Superior Cluneal Nerve Entrapment
This article will focus on a peripheral nerve entrapment that may occur downstream from the thoracolumbar junction: superior cluneal nerve entrapment. Strong and Davila were the first to describe this condition in 1957. While the superior cluneal nerve neuropathy has been identified as a source, albeit rare, of lower back and posterior pelvic pain, there has been little research on the effectiveness of treating this condition. The superior cluneal nerve originates from the posterior rami of L1-2-3, then descends inferior to cross over the crest of the ilium in three branches. The medial branch travels through an osteofibrous tunnel, which has been cited as a site of entrapment similar to carpal tunnel syndrome. The osteo component of this tunnel is the rim iliac crest, and the fibrous component is composed of the tough thoracolumbar fascia.
Clinical Presentation of Superior Cluneal Nerve Entrapment
Superior cluneal nerve entrapment will present with pain over the posterior ilium and upper buttocks region. You may also feel a thickening of tissue along the rim of the posterior iliac crest, and there may be tenderness in this region. By tapping on the tender spot or thickened tissue, you may evoke a shock-like sensation. If this tapping produces an electrical shock-like sensation, it is considered a positive Tinel’s sign. This is strongly indicative of cluneal nerve involvement.
Making the diagnosis of a superior cluneal nerve syndrome is easier than treating this disorder. Few inroads have been made in studying the treatment of this malady, so we are left with anecdotal recommendations for treating pain attributed to the superior cluneal nerve entrapment. Medical practitioners may perform pain injection procedures or more rarely a surgical release of the entrapment.
Manual practitioners can utilize manipulation of the segments of innervation for this region (T11-L2), instrument-assisted myofascial mobilization (such as Graston Technique), pin and stretch techniques and soft-tissue mobilization techniques. While there is little evidence to validate manual treatment as being effective in treating this condition, there is no evidence to indicate that it is not effective. Hence a trial treatment of manual methods is still prudent.

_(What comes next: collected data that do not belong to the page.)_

(* ===== verification/TransferSession.v ===== *)
(** A whole session of transfer commands, from power-on: any sequence of
    requests, with the rest of the system running in between. *)

From stdpp Require Import strings.
From S2P Require Import Prelude Hal TxQueue Span Proto Session World Reply Dispatch Color Pump PipeState XferState Xfer XferDirect XferPartial Pipe Transfer TransferCmds.
Import Hal TxQueue Span Proto Session World Reply Dispatch Color Pump PipeState XferState Xfer XferDirect XferPartial Pipe Transfer TransferCmds.

Module TransferSession.

(** The transfer rows of the dispatcher, and the target's reset. *)
Inductive command :=
| C_direct_start | C_data | C_end | C_partial_start | C_pipe_start | C_pipe_data | C_pipe_end | C_reset.

Section Session.
Context {E : Type} `{Radio E} `{Crypto E} `{SessionApp E} `{CommandApp E}
  `{InflaterProgress E} `{XferAppLaws E} `{PipeConfig}.

Definition run_command (c : command) (ctx : option od_cmd_ctx) (body : od_span) : M E unit :=
  match c with
  | C_direct_start => bind (od_xfer_direct_start ctx body) (fun _ => ret tt)
  | C_data => bind (od_xfer_data ctx body) (fun _ => ret tt)
  | C_end => bind (od_xfer_end ctx body) (fun _ => ret tt)
  | C_partial_start => bind (od_xfer_partial_start ctx body) (fun _ => ret tt)
  | C_pipe_start => bind (od_pipe_start ctx body) (fun _ => ret tt)
  | C_pipe_data => bind (od_pipe_data ctx body) (fun _ => ret tt)
  | C_pipe_end => bind (od_pipe_end ctx body) (fun _ => ret tt)
  | C_reset => od_xfer_reset
  end.

(** A request, its reservation, and what happened to the world before it. *)
Record request := {
  q_command : command; q_ctx : option od_cmd_ctx; q_body : od_span;
  q_token : od_tx_reservation; q_before : world E -> world E;
}.

Definition arrive (q : request) (s : tstate E) : tstate E :=
  set_token (q_token q) (set_world (q_before q (t_world s)) s).

Fixpoint run_session (qs : list request) (s : tstate E) : option (tstate E) :=
  match qs with
  | [] => Some s
  | q :: qs =>
      match run_command (q_command q) (q_ctx q) (q_body q) (arrive q s) with
      | Some (_, s) => run_session qs s
      | None => None
      end
  end.

(** The static state at power-on. *)
Definition power_on (w : world E) (t : od_tx_reservation) : tstate E :=
  {| t_world := w; t_token := t; t_xfer := xfer_zero; t_quiet := false; t_sink_failed := false;
     t_pump := pump_init; t_pipe := pipe_zero; t_reorder := reorder_zero; t_trace := [] |}.

Lemma power_on_tinv w t : tinv (power_on w t).
Proof. apply idle_tinv. split; [done|]. split; [done|apply ring_zero_ok]. Qed.

Lemma keeps_command c ctx body (s : tstate E) :
  tinv s -> span_ok body -> wp (run_command c ctx body) (fun _ s' => tinv s') s.
Proof.
  intros Ht Hok. destruct c; cbn [run_command];
    try (lazymatch goal with |- wp (bind _ _) _ _ => idtac end; apply wp_bind; eapply wp_mono; [|intros a s' Ht'; apply wp_ret; exact Ht']).
  - by apply keeps_direct_start.
  - by apply keeps_xfer_data.
  - by apply keeps_xfer_end.
  - by apply keeps_partial_start.
  - by apply keeps_pipe_start.
  - by apply keeps_pipe_data.
  - by apply keeps_pipe_end.
  - by apply keeps_reset.
Qed.

(** C6. Whatever requests arrive, from any client, in any order and with any
    content, every transfer command returns, and the calls made to the panel
    driver follow its contract: an image is begun only on a closed panel,
    written only while open, with non-empty chunks at consecutive offsets that
    never exceed the announced size, not written again after the driver refused
    a chunk, and shown only while open and, except for a raw direct write of
    packed rows, only once every byte of it was accepted; and the panel is left
    open exactly while a live transfer with matching byte counts holds it. *)
Theorem transfer_contract (w : world E) (t : od_tx_reservation) (qs : list request) :
  Forall (fun q => span_ok (q_body q)) qs ->
  exists s, run_session qs (power_on w t) = Some s /\
    panel_of (t_trace s) = Some (panel_view (t_xfer s)) /\
    (od_xfer_owns_hardware (t_xfer s) = true ->
       0 <= written_bytes (t_xfer s) <= expected_bytes (t_xfer s)) /\
    (mode (t_xfer s) = OD_XFER_IDLE -> t_xfer s = xfer_zero).
Proof.
  intros Hqs. assert (Hall : forall s0, tinv s0 -> exists s, run_session qs s0 = Some s /\ tinv s).
  { induction Hqs as [|q qs Hq Hqs IH]; intros s0 Ht; [by exists s0|]. cbn [run_session].
    pose proof (keeps_command (q_command q) (q_ctx q) (q_body q) (arrive q s0) Ht Hq) as Hw. unfold wp in Hw.
    destruct (run_command _ _ _ _) as [[a s1]|]; [|done]. by apply IH. }
  destruct (Hall (power_on w t) (power_on_tinv w t)) as (s & Hs & Hp & Ha & Hi & _).
  exists s. split; [done|]. split; [done|]. split; [|done]. intros Ho. by destruct (Ha Ho).
Qed.
End Session.
Arguments request : clear implicits.

(** ** A small panel for the witnesses: 16 by 8 monochrome, every hook succeeds *)

#[export] Existing Instance Dispatch.toy_command.

Definition toy_geometry : od_color_geometry := (od_color_direct_geometry OD_COLOR_SCHEME_MONO 16 8).2.

#[export] Instance toy_unit_inflater : Inflater unit := {
  od_inflate_app_reset e _ := e;
  od_inflate_app_push e _ _ := (OD_ZLIB_STATUS_NEEDS_INPUT, e);
  od_inflate_app_poll e _ := (OD_ZLIB_STATUS_NEEDS_INPUT, [], e);
  od_inflate_app_error _ := String.EmptyString;
  od_inflate_app_output_count _ := 0;
}.

#[export] Instance toy_unit_progress : InflaterProgress unit.
Proof. intros s s' n out _ [=]. Qed.

#[export] Instance toy_panel : XferApp unit := {
  OD_CAP_PARTIAL := true;
  OD_XFER_DIRECT_AUTO_END := false;
  od_xfer_app_prepare_start e := e;
  od_xfer_app_panel_info e :=
    (Some {| pi_geometry := toy_geometry; pi_width := 16; pi_height := 8; partial_enabled := true |}, e);
  od_xfer_app_begin_full e _ := (true, e);
  od_xfer_app_begin_partial e _ _ _ _ _ := (true, e);
  od_xfer_app_write e _ data := (len data, e);
  od_xfer_app_inflate_scratch _ := (true, 64);
  od_xfer_app_abort e _ := e;
  od_xfer_app_before_refresh w _ := (OD_XFER_BARRIER_PROCEED, w);
  od_xfer_app_barrier_abort e _ := e;
  od_xfer_app_refresh e _ := (true, true, e);
  od_xfer_app_displayed_etag _ := 7;
  od_xfer_app_set_displayed_etag e _ := e;
  od_xfer_app_now_ms e := (1000, e);
}.

#[export] Instance toy_panel_laws : XferAppLaws unit.
Proof.
  split.
  - intros e pi e' [= <- _]. vm_compute. split; congruence.
  - intros e. vm_compute. congruence.
Qed.

#[export] Instance toy_pipe_config : PipeConfig.
Proof. refine {| OD_PIPE_MAX_W := 32; OD_PIPE_MAX_N := 32 |}; unfold PIPE_ACK_MASK_BITS; lia. Defined.

Definition toy_token : od_tx_reservation := {| remaining := 3; gen := 0 |}.
Definition toy_ctx : od_cmd_ctx := {| c_rp := toy_rp; c_r := toy_token; wire_len := 20; was_protected := false |}.

Definition toy_request (c : command) (body : bytes) : request unit :=
  {| q_command := c; q_ctx := Some toy_ctx; q_body := of_bytes body; q_token := toy_token;
     q_before := fun _ => {| w_env := tt; w_txq := {| s_ring := zero_ring; s_head := 0; s_tail := 0;
                                s_reserved := 3; s_gen := 0 |}; w_session := w_session toy_world |} |}.

Definition toy_image : bytes := map Z.of_nat (seq 0 16).

Definition toy_start : tstate unit := power_on toy_world toy_token.

(** What a list of toy requests did to the panel, oldest first. *)
Definition toy_run (qs : list (request unit)) : option (list panel_event * od_xfer_mode) :=
  match run_session qs toy_start with
  | Some s => Some (rev (t_trace s), mode (t_xfer s))
  | None => None
  end.

(** A raw frame in two chunks, shown; then a PIPE frame over its window, out of
    order, whose last chunk completes it. *)
Definition toy_direct : list (request unit) :=
  [toy_request C_direct_start []; toy_request C_data (take 10 toy_image);
   toy_request C_data (drop 10 toy_image); toy_request C_end [0]].

Definition toy_pipe : list (request unit) :=
  [toy_request C_pipe_start [1; 0; 8; 4; 244; 0; 16; 0; 0; 0];
   toy_request C_pipe_data (1 :: drop 10 toy_image); toy_request C_pipe_data (0 :: take 10 toy_image)].

Lemma toy_direct_run :
  toy_run toy_direct =
    Some ([EvBegin 16 false true; EvWrite 0 (take 10 toy_image) 10; EvWrite 10 (drop 10 toy_image) 6;
           EvRefresh 0 true true; EvEtag 0], OD_XFER_IDLE).
Proof. vm_compute. reflexivity. Qed.

Lemma toy_pipe_run :
  toy_run toy_pipe =
    Some ([EvBegin 16 true true; EvInput (take 10 toy_image); EvWrite 0 (take 10 toy_image) 10;
           EvInput (drop 10 toy_image); EvWrite 10 (drop 10 toy_image) 6; EvRefresh 0 true true; EvEtag 0], OD_XFER_IDLE).
Proof. vm_compute. reflexivity. Qed.

(** The exception of the contract is real: an END after no DATA at all shows a
    raw packed image of which nothing was written. *)
Lemma packed_rows_shown_incomplete :
  toy_run [toy_request C_direct_start []; toy_request C_end [0]] =
    Some ([EvBegin 16 false true; EvRefresh 0 true true; EvEtag 0], OD_XFER_IDLE).
Proof. vm_compute. reflexivity. Qed.

Lemma transfer_contract_witness :
  exists s, run_session (toy_direct ++ toy_pipe) toy_start = Some s /\
    panel_of (t_trace s) = Some (panel_view (t_xfer s)) /\ length (t_trace s) = 12%nat.
Proof.
  destruct (transfer_contract toy_world toy_token (toy_direct ++ toy_pipe)) as (s & Hs & Hp & _).
  - repeat constructor; vm_compute; congruence.
  - exists s. split; [exact Hs|]. split; [exact Hp|].
    assert (Hl : option_map (fun s => length (t_trace s)) (run_session (toy_direct ++ toy_pipe) toy_start) = Some 12%nat)
      by (vm_compute; reflexivity).
    unfold toy_start in Hl. rewrite Hs in Hl. injection Hl as Hl. exact Hl.
Defined.

End TransferSession.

I treat superior cluneal nerve syndrome with adjustments and soft-tissue mobilization using a motorized prone distraction table to elongate the fascia as I perform either a pin-and-stretch-type “release” or use a myofascial mobilization instrument. Although I feel that this technique is effective, my assessment is based solely on anecdotal experience. I would be the first to say research is needed to substantiate its effectiveness. While all health care professionals use unsubstantiated treatment methods, we need to avoid making unsubstantiated claims about those treatments.